Abstract

ABSTRACTThe paper considers the cultural exploitation of bears, especially white ones, from the late sixteenth century to the present, both in drama and literary fiction and in the bear pits, theatres, circuses, zoos, and natural habitats in which real biological bears have found themselves mythologized and marketed. Beginning and ending with Bryndís Snæbjörnsdóttir and Mark Wilson’s art project nanoq: flat out and bluesome (2006), the argument explores the use and abuse of fictive and real white bears in the changing contexts of Elizabethan and Jacobean politics and performance history, eighteenth and nineteenth century colonialism, and present day anxieties about habitat degradation and global warming, and also in the light of the perennial and “almost inescapable anthropomorphism” which, as Snæbjörnsdóttir and Wilson point out, causes us to see the bear as “a potent symbol” rather than a creature with its own life experience and autonomy.
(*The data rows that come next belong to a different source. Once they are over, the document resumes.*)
(* ===== verification/DataTypes.v ===== *)
(** * data_structures/: orders, limits, and their comparators

    The objects of the exchange with their methods.  A [shared_ptr] is an address, [None] the null
    pointer; the objects live in the heaps of the order book.  Enumerations that the code casts
    from integers ([OrderParams]) are their integers. *)

From S2P Require Import Prelude Float.

Open Scope Z_scope.

(** ** enums.hpp *)

Inductive Side := UNKOWN | BUY | SELL.
Inductive OrderType := MARKET | LIMIT.
Inductive OrderStatus :=
  | ACCEPTED | MATCHED | NOT_MATCHED | REJECTED | CANCELLED | MODIFIED | NOT_FOUND.

#[export] Instance Side_eq_dec : EqDecision Side.
Proof. solve_decision. Defined.
#[export] Instance OrderType_eq_dec : EqDecision OrderType.
Proof. solve_decision. Defined.
#[export] Instance OrderStatus_eq_dec : EqDecision OrderStatus.
Proof. solve_decision. Defined.

(** A 64-bit set of flags: any value, since the mapper casts the number of the request. *)
Definition OrderParams := Z.
Definition STOP : OrderParams := 1.
Definition AON : OrderParams := Z.shiftl 1 1.
Definition IOC : OrderParams := Z.shiftl 1 2.
Definition FOK : OrderParams := Z.lor AON IOC.
Definition GTC : OrderParams := Z.shiftl 1 3.
Definition GFD : OrderParams := Z.shiftl 1 4.
Definition GTD : OrderParams := Z.shiftl 1 5.
Definition STOP_GTC : OrderParams := Z.lor STOP GTC.
Definition STOP_GFD : OrderParams := Z.lor STOP GFD.
Definition STOP_GTD : OrderParams := Z.lor STOP GTD.
Definition params_and (lhs rhs : OrderParams) : OrderParams := Z.land lhs rhs.

(** ** order.hpp, order.cpp *)

Abbreviation oid := nat (only parsing).
Abbreviation lid := nat (only parsing).

Record order := Order {
  o_parent : option lid;
  o_id : string;
  o_instrument : string;
  o_user_id : string;
  o_timestamp : Z;
  o_qty : float;
  o_current_qty : float;
  o_price : float;
  o_stop_price : float;
  o_side : Side;
  o_cancelled : bool;
  o_params : OrderParams;
  o_type : OrderType;
  o_expire_time : Z;
  o_prev : option oid;
  o_next : option oid
}.

(** The constructor that takes an id and a stop price; the one without a stop price leaves the
    member's initialiser, zero.  [now] is [time(0)]. *)
Definition new_stop_order (now : Z) (id instrument user_id : string) (qty price stop_price : float)
    (side : Side) (params : OrderParams) (type : OrderType) (expire_time : Z) : order :=
  Order None id instrument user_id now qty qty price stop_price side false params type expire_time
    None None.
Definition new_order (now : Z) (id instrument user_id : string) (qty price : float)
    (side : Side) (params : OrderParams) (type : OrderType) (expire_time : Z) : order :=
  new_stop_order now id instrument user_id qty price (Fin 0) side params type expire_time.
(** The constructors without an id leave it empty. *)
Definition new_stop_order_without_id (now : Z) (instrument user_id : string)
    (qty price stop_price : float) (side : Side) (params : OrderParams) (type : OrderType)
    (expire_time : Z) : order :=
  new_stop_order now "" instrument user_id qty price stop_price side params type expire_time.
Definition new_order_without_id (now : Z) (instrument user_id : string) (qty price : float)
    (side : Side) (params : OrderParams) (type : OrderType) (expire_time : Z) : order :=
  new_order now "" instrument user_id qty price side params type expire_time.

Definition set_o_parent (v : option lid) (o : order) : order :=
  Order v (o_id o) (o_instrument o) (o_user_id o) (o_timestamp o) (o_qty o) (o_current_qty o)
    (o_price o) (o_stop_price o) (o_side o) (o_cancelled o) (o_params o) (o_type o)
    (o_expire_time o) (o_prev o) (o_next o).
Definition set_o_current_qty (v : float) (o : order) : order :=
  Order (o_parent o) (o_id o) (o_instrument o) (o_user_id o) (o_timestamp o) (o_qty o) v
    (o_price o) (o_stop_price o) (o_side o) (o_cancelled o) (o_params o) (o_type o)
    (o_expire_time o) (o_prev o) (o_next o).
Definition set_o_cancelled (v : bool) (o : order) : order :=
  Order (o_parent o) (o_id o) (o_instrument o) (o_user_id o) (o_timestamp o) (o_qty o)
    (o_current_qty o) (o_price o) (o_stop_price o) (o_side o) v (o_params o) (o_type o)
    (o_expire_time o) (o_prev o) (o_next o).
Definition set_o_links (prev next : option oid) (o : order) : order :=
  Order (o_parent o) (o_id o) (o_instrument o) (o_user_id o) (o_timestamp o) (o_qty o)
    (o_current_qty o) (o_price o) (o_stop_price o) (o_side o) (o_cancelled o) (o_params o)
    (o_type o) (o_expire_time o) prev next.

(** The methods; those that change the object are operations on it. *)
Definition set_id (v : string) (o : order) : order :=
  Order (o_parent o) v (o_instrument o) (o_user_id o) (o_timestamp o) (o_qty o)
    (o_current_qty o) (o_price o) (o_stop_price o) (o_side o) (o_cancelled o) (o_params o)
    (o_type o) (o_expire_time o) (o_prev o) (o_next o).
Definition get_id (o : order) : string := o_id o.
Definition get_price (o : order) : float := o_price o.
Definition get_stop_price (o : order) : float := o_stop_price o.
Definition get_timestamp (o : order) : Z := o_timestamp o.
Definition get_initial_qty (o : order) : float := o_qty o.
Definition get_qty (o : order) : float := o_current_qty o.
Definition get_type (o : order) : OrderType := o_type o.
Definition get_side (o : order) : Side := o_side o.
Definition get_user_id (o : order) : string := o_user_id o.
Definition get_instrument (o : order) : string := o_instrument o.
Definition get_expire_time (o : order) : Z := o_expire_time o.
Definition get_limit_parent (o : order) : option lid := o_parent o.
Definition get_type_uint8 (o : order) : Z := match o_type o with MARKET => 0 | LIMIT => 1 end.
Definition get_side_uint8 (o : order) : Z :=
  match o_side o with UNKOWN => 0 | BUY => 1 | SELL => 2 end.
Definition get_params_uint64 (o : order) : Z := o_params o.
Definition is_buy (o : order) : bool := bool_decide (o_side o = BUY).
Definition is_cancelled (o : order) : bool := o_cancelled o.
Definition is_fullfilled (o : order) : bool := feqb (o_current_qty o) (Fin 0).
Definition has_param (o : order) (param : OrderParams) : bool :=
  negb (Z.land (o_params o) param =? 0).

Definition set_price (v : float) (o : order) : order :=
  Order (o_parent o) (o_id o) (o_instrument o) (o_user_id o) (o_timestamp o) (o_qty o)
    (o_current_qty o) v (o_stop_price o) (o_side o) (o_cancelled o) (o_params o)
    (o_type o) (o_expire_time o) (o_prev o) (o_next o).
Definition set_params (v : OrderParams) (o : order) : order :=
  Order (o_parent o) (o_id o) (o_instrument o) (o_user_id o) (o_timestamp o) (o_qty o)
    (o_current_qty o) (o_price o) (o_stop_price o) (o_side o) (o_cancelled o) v
    (o_type o) (o_expire_time o) (o_prev o) (o_next o).
(** [set_expire_time(uint64_t)]: the value is converted to the signed [time_t]. *)
Definition set_expire_time (v : Z) (o : order) : order :=
  Order (o_parent o) (o_id o) (o_instrument o) (o_user_id o) (o_timestamp o) (o_qty o)
    (o_current_qty o) (o_price o) (o_stop_price o) (o_side o) (o_cancelled o) (o_params o)
    (o_type o) (i64 v) (o_prev o) (o_next o).
Definition set_limit_parent (limit : lid) (o : order) : order := set_o_parent (Some limit) o.
Definition cancel (o : order) : order := set_o_cancelled true o.
Definition fill (o : order) : order := set_o_current_qty (Fin 0) o.
Definition increase_qty (delta_qty : float) (o : order) : order :=
  set_o_current_qty (fadd binary32 (o_current_qty o) delta_qty) o.

Definition decrease_qty (delta_qty : float) : M order unit := λ o,
  if fltb (o_current_qty o) delta_qty then (o, Err InvalidArgument)
  else (set_o_current_qty (fsub binary32 (o_current_qty o) delta_qty) o, Ret tt).

(** [operator==]; [difftime] of two times is zero when they are equal. *)
Definition order_eqb (a b : order) : bool :=
  String.eqb (o_id a) (o_id b) && String.eqb (o_user_id a) (o_user_id b) &&
  Bool.eqb (o_cancelled a) (o_cancelled b) && bool_decide (o_side a = o_side b) &&
  feqb (o_price a) (o_price b) && feqb (o_qty a) (o_qty b) &&
  feqb (o_current_qty a) (o_current_qty b) && String.eqb (o_instrument a) (o_instrument b) &&
  (o_timestamp a =? o_timestamp b).
Definition order_neqb (a b : order) : bool := negb (order_eqb a b).

(** ** limit.hpp, limit.cpp *)

Record limit := Limit {
  l_head : option oid;
  l_tail : option oid;
  l_price : float;
  l_number_of_active_orders : Z;
  l_total_number_of_orders : Z;
  l_active_volume : double;
  l_total_volume : double
}.

Definition new_limit (price : float) : limit := Limit None None price 0 0 (Fin 0) (Fin 0).

Definition set_l_ends (head tail : option oid) (l : limit) : limit :=
  Limit head tail (l_price l) (l_number_of_active_orders l) (l_total_number_of_orders l)
    (l_active_volume l) (l_total_volume l).

Definition limit_get_price (l : limit) : float := l_price l.
Definition increase_number_of_orders (l : limit) : limit :=
  Limit (l_head l) (l_tail l) (l_price l) (u64 (l_number_of_active_orders l + 1))
    (u64 (l_total_number_of_orders l + 1)) (l_active_volume l) (l_total_volume l).
Definition decrease_number_of_orders (l : limit) : limit :=
  Limit (l_head l) (l_tail l) (l_price l) (u64 (l_number_of_active_orders l - 1))
    (l_total_number_of_orders l) (l_active_volume l) (l_total_volume l).
Definition get_number_of_active_orders (l : limit) : Z := l_number_of_active_orders l.
Definition get_total_number_of_orders (l : limit) : Z := l_total_number_of_orders l.
Definition increase_volume (delta_qty : float) (l : limit) : limit :=
  Limit (l_head l) (l_tail l) (l_price l) (l_number_of_active_orders l)
    (l_total_number_of_orders l)
    (fadd binary64 (l_active_volume l) (widen delta_qty))
    (fadd binary64 (l_total_volume l) (widen delta_qty)).
Definition decrease_volume (delta_qty : float) (l : limit) : limit :=
  Limit (l_head l) (l_tail l) (l_price l) (l_number_of_active_orders l)
    (l_total_number_of_orders l)
    (fmax (Fin 0) (fsub binary64 (l_active_volume l) (widen delta_qty)))
    (l_total_volume l).
(** The getters of the volumes return a [float]. *)
Definition get_active_volume (l : limit) : float := narrow (l_active_volume l).
Definition get_total_volume (l : limit) : float := narrow (l_total_volume l).
Definition limit_empty (l : limit) : bool :=
  bool_decide (l_head l = None) && bool_decide (l_tail l = None).
Definition limit_clear (l : limit) : limit := set_l_ends None None l.

(** ** The comparators

    They read the objects behind the pointers; a comparison with a pointer that has no object is
    never reached. *)
Section comparators.
Variable (oh : gmap nat order) (lh : gmap nat limit).

Definition price_of (l : lid) : float := from_option limit_get_price NaN (lh !! l).
Definition LimitComparator (asc : bool) (lhs rhs : lid) : bool :=
  if asc then fltb (price_of lhs) (price_of rhs) else fltb (price_of rhs) (price_of lhs).

Definition oprice_of (o : oid) : float := from_option get_price NaN (oh !! o).
Definition timestamp_of (o : oid) : Z := from_option get_timestamp 0 (oh !! o).
Definition OrderComparator (asc : bool) (lhs rhs : oid) : bool :=
  if feqb (oprice_of lhs) (oprice_of rhs) then timestamp_of lhs <? timestamp_of rhs
  else if asc then fltb (oprice_of lhs) (oprice_of rhs)
  else fltb (oprice_of rhs) (oprice_of lhs).

Definition expire_time_of (o : oid) : Z := from_option get_expire_time 0 (oh !! o).
Definition DateOrderComparator (asc : bool) (lhs rhs : oid) : bool :=
  if asc then expire_time_of lhs <? expire_time_of rhs
  else expire_time_of rhs <? expire_time_of lhs.
End comparators.

(** ** trade.hpp, spread.hpp, snapshot.hpp *)

Record Trade := MkTrade {
  buyer_id : string;
  seller_id : string;
  buyer_order_id : string;
  seller_order_id : string;
  t_instrument : string;
  volume : float;
  t_price : float;
  t_timestamp : Z
}.

Record Spread := MkSpread {
  best_bid_price : float;
  best_ask_price : float;
  s_market_price : float
}.

Record SnapshotLimit := MkSnapshotLimit { sl_price : float; sl_qty : float }.
Record Snapshot := MkSnapshot {
  asks : list SnapshotLimit;
  bids : list SnapshotLimit;
  spread : Spread
}.
Close Scope Z_scope.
In addition to nanoq: flat out and bluesome, which attempts to break its audience out of that mind-set by confronting them with the mortal remains and individual histories of 34 taxidermic bears, the paper discusses George Peele’s The Old Wives Tale (c. 1594), the anonymous 1590s play Mucedorus, Ben Jonson’s masque Oberon, the Fairy Prince (1611), Laurence Sterne’s Tristram Shandy (1760), Robert Bage’s Jacobin novel Hermsprong (1796), James Hogg’s novella The Surpassing Adventures of Allan Gordon (1834), Philip Pullman’s Northern Lights (1995), Yoko Tawada’s Memoirs of a Polar Bear (2016), and Martin Rowe’s The Polar Bear in the Zoo (2013).